Gather the lines from the material that contain "anchorMax".
= = =
(* ===== verification/Replica.v ===== *)
(** * The read-only replica (go/internal/replica/replica.go)

    The query server opens the data directory of the transactor read-only and
    applies the replication stream to it: records of the log go to the memtable
    with the index keys derived from them, a seal freezes the memtable, and a root
    replaces the trees and drops what was frozen. *)

From S2P Require Import Prelude Pages FlatLeaf PageCache BlobStore PageStore PageTree PageCommit.
From S2P Require Import NewestWins Memtable MinHeap Hydrated Cursors MergedCursor PageCursor Journal Wal KvStore KvSpec KvScan KeyStore.
From S2P Require Import Keys ActiveScan Anchor Resolver Engine EngineSpec QueryStore Txw Session Datalog Stats KvEngine.
From S2P Require Import Msgpack Frames Replication.

(** ** Definitions *)

Definition WalSchemaAids : list Z := [DbIdentAid; DbCardinalityAid; DbValueTypeAid; DbUniqueAid].

Section replica.
Context {B : Type} `{HB : BlobStore B} `{HZ : Zstd}.
(** The fuel of scans, and the order in which Go ranges over the schema map. *)
Context (n : nat) (mapOrder : list (Z * bytes) → list (Z * bytes)).

Abbreviation engine := (@Engine (KVStore B)).

(** [KV] is the store below [rEavt]; [rStats] the snapshot it keeps. *)
Record ReplicaEngine : Type := mkReplica {
  rStore : @QueryStore (KVStore B);
  rStats : statsCache;
  Connected : bool;
  schemaDirty : bool;
  EvWalCount : Z;
  EvWalBytes : Z;
  EvSealCount : Z;
  EvRootCount : Z;
}.
Implicit Types r : ReplicaEngine.

Definition rEavt r : engine := Eavt (rStore r).
Definition withEngine r (e : engine) : ReplicaEngine :=
  mkReplica (withEavt (rStore r) e) (rStats r) (Connected r) (schemaDirty r) (EvWalCount r) (EvWalBytes r) (EvSealCount r) (EvRootCount r).
Definition withDirty r (d : bool) : ReplicaEngine :=
  mkReplica (rStore r) (rStats r) (Connected r) d (EvWalCount r) (EvWalBytes r) (EvSealCount r) (EvRootCount r).
Definition withStats r (c : statsCache) : ReplicaEngine :=
  mkReplica (rStore r) c (Connected r) (schemaDirty r) (EvWalCount r) (EvWalBytes r) (EvSealCount r) (EvRootCount r).

(** [None] where the source gives a nil replica. [b] is what the directory holds. *)
Definition OpenConfig (dir : bytes) (b : B) (now : clock) (hydMax anchorMax : Z) (enabled : bool) : res (option ReplicaEngine) :=
  let cfg := {| CfgPath := dir; CfgReadOnly := true; CfgNumCf := 64; CfgFlushThreshold := 0; CfgReplayOff := true; CfgPageCacheSize := 0 |} in
  match KvStore.New cfg b None ∅ now with
  | Ok kv => e ← NewEngine n mapOrder kv hydMax anchorMax enabled; Ok (Some (mkReplica (Session.New e) (mkStatsCache None 0) false false 0 0 0 0))
  | Err _ => Ok None
  | Panic => Panic
  | Diverge => Diverge
  end.

Definition GetStats r (now : Z) : res (CompileStats * ReplicaEngine) :=
  e ← BootstrapResolver n mapOrder (rEavt r);
  '(s, (e, c)) ← BuildCompileStats n e (InvalidateStats (rStats r)) now;
  Ok (s, withStats (withEngine r e) c).

Definition RefreshResolverOnSchemaWal r : res ReplicaEngine :=
  e ← BootstrapResolver n mapOrder (rEavt r);
  Ok (withDirty (withEngine r e) true).

Definition SchemaDirty r : bool := schemaDirty r.
Definition ClearSchemaDirty r : ReplicaEngine := withDirty r false.

(** The keys of one record in all families. *)
Definition expandOne (rs : Resolver) (rec : CfKey) : res (list CfKey) :=
  if negb (Nat.eqb rec.1 0) || Nat.ltb (length rec.2) 20 then Ok []
  else
    aid ← BeUint32 rec.2 8;
    let isRef := bool_decide (ValueTypeFor rs aid = Some DbTypeRef) in
    ds ← DeriveIndexKeys rec.2 (Resolver.IsIndexed rs aid) isRef;
    Ok ((0%nat, rec.2) :: map cfKey ds).
Fixpoint expand (rs : Resolver) (recs : list CfKey) : res (list CfKey) :=
  match recs with
  | [] => Ok []
  | rec :: recs' => a ← expandOne rs rec; b ← expand rs recs'; Ok (a ++ b)
  end.

Definition toEntries (keys : list CfKey) : list EavtEntry := map (fun k => {| CF := Z.of_nat k.1; Key := k.2 |}) keys.

(** Whether a record is of the schema. *)
Definition isSchemaRec (rec : CfKey) : bool :=
  Nat.eqb rec.1 0 && Nat.leb 12 (length rec.2) && bool_decide (Engine.be32 rec.2 8 ∈ WalSchemaAids).

Definition applyRecords r (recs : list CfKey) : res ReplicaEngine :=
  r ← (if existsb isSchemaRec recs then
         let cf0 := List.filter (fun rec => Nat.eqb rec.1 0 && Nat.leb 20 (length rec.2)) recs in
         e ← BatchWriteForeign (rEavt r) (toEntries cf0);
         RefreshResolverOnSchemaWal (withEngine r e)
       else Ok r);
  expanded ← expand (Res (rEavt r)) recs;
  e ← BatchWriteForeign (rEavt r) (toEntries expanded);
  Ok (withEngine r e).

Definition applyChunk r (data : bytes) : res ReplicaEngine :=
  match ParseJournalRecords data with [] => Ok r | recs => applyRecords r recs end.

Definition countWal r (data : bytes) : ReplicaEngine :=
  mkReplica (rStore r) (rStats r) (Connected r) (schemaDirty r) (EvWalCount r + 1) (EvWalBytes r + Z.of_nat (length data)) (EvSealCount r) (EvRootCount r).
Definition ApplyWal r (data : bytes) : res ReplicaEngine := applyChunk (countWal r data) data.

(** [files] reads the segment files of the shared directory. *)
Fixpoint applySegments (files : bytes → option bytes) r (sealed : list bytes) : res ReplicaEngine :=
  match sealed with
  | [] => Ok r
  | seg :: sealed' =>
      match files seg with
      | None => applySegments files r sealed'
      | Some data => r ← applyChunk r data; applySegments files r sealed'
      end
  end.

Definition rKV r : KVStore B := KV (rEavt r).
Definition withKVStore r (kv : KVStore B) : ReplicaEngine := withEngine r (withKV (rEavt r) kv).

Definition ApplySnapshot (files : bytes → option bytes) r (sealed : list bytes) (openTail rootName : bytes) : res ReplicaEngine :=
  r ← applySegments files r sealed;
  r ← (if nonEmpty openTail then applyChunk r openTail else Ok r);
  let r := if nonEmpty rootName then withKVStore r (PublishRoot (rKV r) rootName) else r in
  r ← RefreshResolverOnSchemaWal r;
  Ok (mkReplica (rStore r) (rStats r) true (schemaDirty r) (EvWalCount r) (EvWalBytes r) (EvSealCount r) (EvRootCount r)).

Definition ApplySeal r : res ReplicaEngine :=
  kv ← SealLiveToFlush (rKV r);
  let r := withKVStore r kv in
  Ok (mkReplica (rStore r) (rStats r) (Connected r) (schemaDirty r) (EvWalCount r) (EvWalBytes r) (EvSealCount r + 1) (EvRootCount r)).

Definition ApplyRoot r (rootName : bytes) : ReplicaEngine :=
  let r := withKVStore r (PublishRoot (rKV r) rootName) in
  mkReplica (rStore r) (rStats r) (Connected r) (schemaDirty r) (EvWalCount r) (EvWalBytes r) (EvSealCount r) (EvRootCount r + 1).

(** *** Events of the stream (go/internal/querysrv/server.go) *)

Definition valueBytes (v : value) : bytes :=
  match v with
  | Bin b => b
  | Array l => omap (fun e => match e with Int i => Some (i mod 256) | _ => None end) l
  | _ => []
  end.
Definition memberBytes (m : list (value * value)) (key : string) : bytes :=
  match Member m (Str (bs key)) with Some v => valueBytes v | None => [] end.
Definition memberStrs (m : list (value * value)) (key : string) : list bytes :=
  omap (fun v => match v with Str s => Some s | _ => None end) (memberArray m key).

(** What is not an event of a known kind is passed over. [ApplyRoot] has no use for
    the [maxT] of a root. *)
Definition onReplicationEvent (files : bytes → option bytes) r (frame : bytes) : res ReplicaEngine :=
  match Unmarshal frame with
  | Ok (Map m) =>
      let ev := memberStr m "ev" in
      if bool_decide (ev = bs "snapshot") then ApplySnapshot files r (memberStrs m "sealed") (memberBytes m "openTail") (memberStr m "root")
      else if bool_decide (ev = bs "wal") then ApplyWal r (memberBytes m "data")
      else if bool_decide (ev = bs "seal") then ApplySeal r
      else if bool_decide (ev = bs "root") then Ok (ApplyRoot r (memberStr m "name"))
      else Ok r
  | _ => Ok r
  end.
Definition onEvents (files : bytes → option bytes) r (frames : list bytes) : res ReplicaEngine := foldRes (onReplicationEvent files) frames r.

(** The transactor writes to the shared directory: what a read finds is [b] now. *)
Definition onDisk r (b : B) : ReplicaEngine := withKVStore r (withPS (rKV r) (withBlobs (PS (rKV r)) b)).
End replica.

(** *** What the log broadcasts (go/internal/wal/wal.go, go/internal/transactor/server.go) *)

(** The segments a step of the writer sealed, each broadcast by [OnSeal]. *)
Definition sealFrames (w w' : Writer) : list bytes :=
  map (fun s => SealFrame (Z.of_nat s.1)) (drop (length (sealed w)) (sealed w')).

(** [Sink] broadcasts the records, then drains, which broadcasts the seals. *)
Definition sinkFrames (w : Writer) (entries : list CfKey) : list bytes :=
  let '(w', data) := Sink w entries in
  match data with Some d => [WalFrame d] | None => [] end ++ sealFrames w w'.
= = =
→ Written response
Definition OpenConfig (dir : bytes) (b : B) (now : clock) (hydMax anchorMax : Z) (enabled : bool) : res (option ReplicaEngine) :=
  | Ok kv => e ← NewEngine n mapOrder kv hydMax anchorMax enabled; Ok (Some (mkReplica (Session.New e) (mkStatsCache None 0) false false 0 0 0 0))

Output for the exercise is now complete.